• Saved data entries:
··········

(** * Campus Event Hub: access control, accounts and registrations

    A shallow embedding of the JavaScript sources of the Campus Event Hub
    backend: the user service ([services/userService.js]), the event service
    ([services/eventService.js]), the authentication router, the tolerant
    authentication middleware, the role middleware and ownership check of the
    role-based access control notes, and the update, delete and registration
    handlers of the server.

    JavaScript objects are finite maps from property names to values, the
    document store is a record of collections, and the services run in a
    small state-and-exception monad: a thrown error keeps the effects that
    happened before it, as an [await]ed rejection does. *)

From Stdlib Require Import ZArith Ascii String.
From stdpp Require Import base option list gmap strings fin_maps countable.

Open Scope Z_scope.

(** ** JavaScript values and objects *)

(** The values that flow through the modelled code.  Numbers are integers;
    [VDate] is a [Date] by its epoch milliseconds, [VId] a BSON ObjectId by
    its 96-bit number and [VObject] any other object or array, known only by
    its reference. *)
Inductive Value : Type :=
  | VUndef
  | VNull
  | VBool (b : bool)
  | VNum (n : Z)
  | VStr (s : string)
  | VDate (ms : Z)
  | VId (oid : N)
  | VObject (ref : nat).

#[global] Instance Value_eq_dec : EqDecision Value.
Proof. solve_decision. Defined.

(** A plain object: own enumerable properties.  A key bound to [VUndef] is
    a property that exists and holds [undefined]. *)
Abbreviation Doc := (gmap string Value).

(** [obj.k]: a missing property reads as [undefined]. *)
Definition get (k : string) (o : Doc) : Value := default VUndef (o !! k).
(** * url-shortener-boost: a shallow embedding of the hot path

    The development follows the TypeScript sources:
    - [UrlEntity]                 the entity of table [urls]
    - [UrlService]                services/url.service.ts
    - [RedirectController]        the controller of [GET /:code]
    - [KafkaService]              services/kafka.service.ts
    - [CassandraService]          the analytics store
    - [AnalyticsConsumerService]  the consumer of [url.hits]

    Instants are milliseconds since the epoch, held in [Z].  Strings are
    the byte strings of the standard library.  An [async] method is a
    computation in a state and exception monad: a promise is run to
    completion where it is created, and a rejected promise is a thrown
    exception.  Logging and metrics are left out. *)

From Stdlib Require Import ZArith List String Ascii Bool Lia QArith Permutation Sorted DecimalString.
Import ListNotations.

Open Scope string_scope.
Open Scope Z_scope.

(* ================================================================== *)
(** * Part I. Definitions                                               *)
(* ================================================================== *)

(** ** The string operations of the language used by the sources *)

Module JS.

Definition code (c : ascii) : N := N_of_ascii c.

Definition between (lo hi : N) (c : ascii) : bool :=
  ((lo <=? code c) && (code c <=? hi))%N.

Definition isUpper : ascii -> bool := between 65 90.
Definition isLower : ascii -> bool := between 97 122.
Definition isDigit : ascii -> bool := between 48 57.
Definition isAlpha (c : ascii) : bool := isUpper c || isLower c.
Definition isAlnum (c : ascii) : bool := isAlpha c || isDigit c.

(** [[0-9a-fA-F]] *)
Definition isHexDigit (c : ascii) : bool :=
  isDigit c || between 65 70 c || between 97 102 c.

Definition lowerChar (c : ascii) : ascii :=
  if isUpper c then ascii_of_N (code c + 32) else c.

(** [s.toLowerCase()] on the ASCII letters. *)
Fixpoint toLowerCase (s : string) : string :=
  match s with
  | EmptyString => EmptyString
  | String c r => String (lowerChar c) (toLowerCase r)
  end.

Fixpoint all (p : ascii -> bool) (s : string) : bool :=
  match s with
  | EmptyString => true
  | String c r => p c && all p r
  end.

··········

• EXERCISE INSTRUCTIONS: Where the word "epoch" shows up in a line of the entries above, copy that line.

• ANSWER SECTION:
    [VDate] is a [Date] by its epoch milliseconds, [VId] a BSON ObjectId by
    Instants are milliseconds since the epoch, held in [Z].  Strings are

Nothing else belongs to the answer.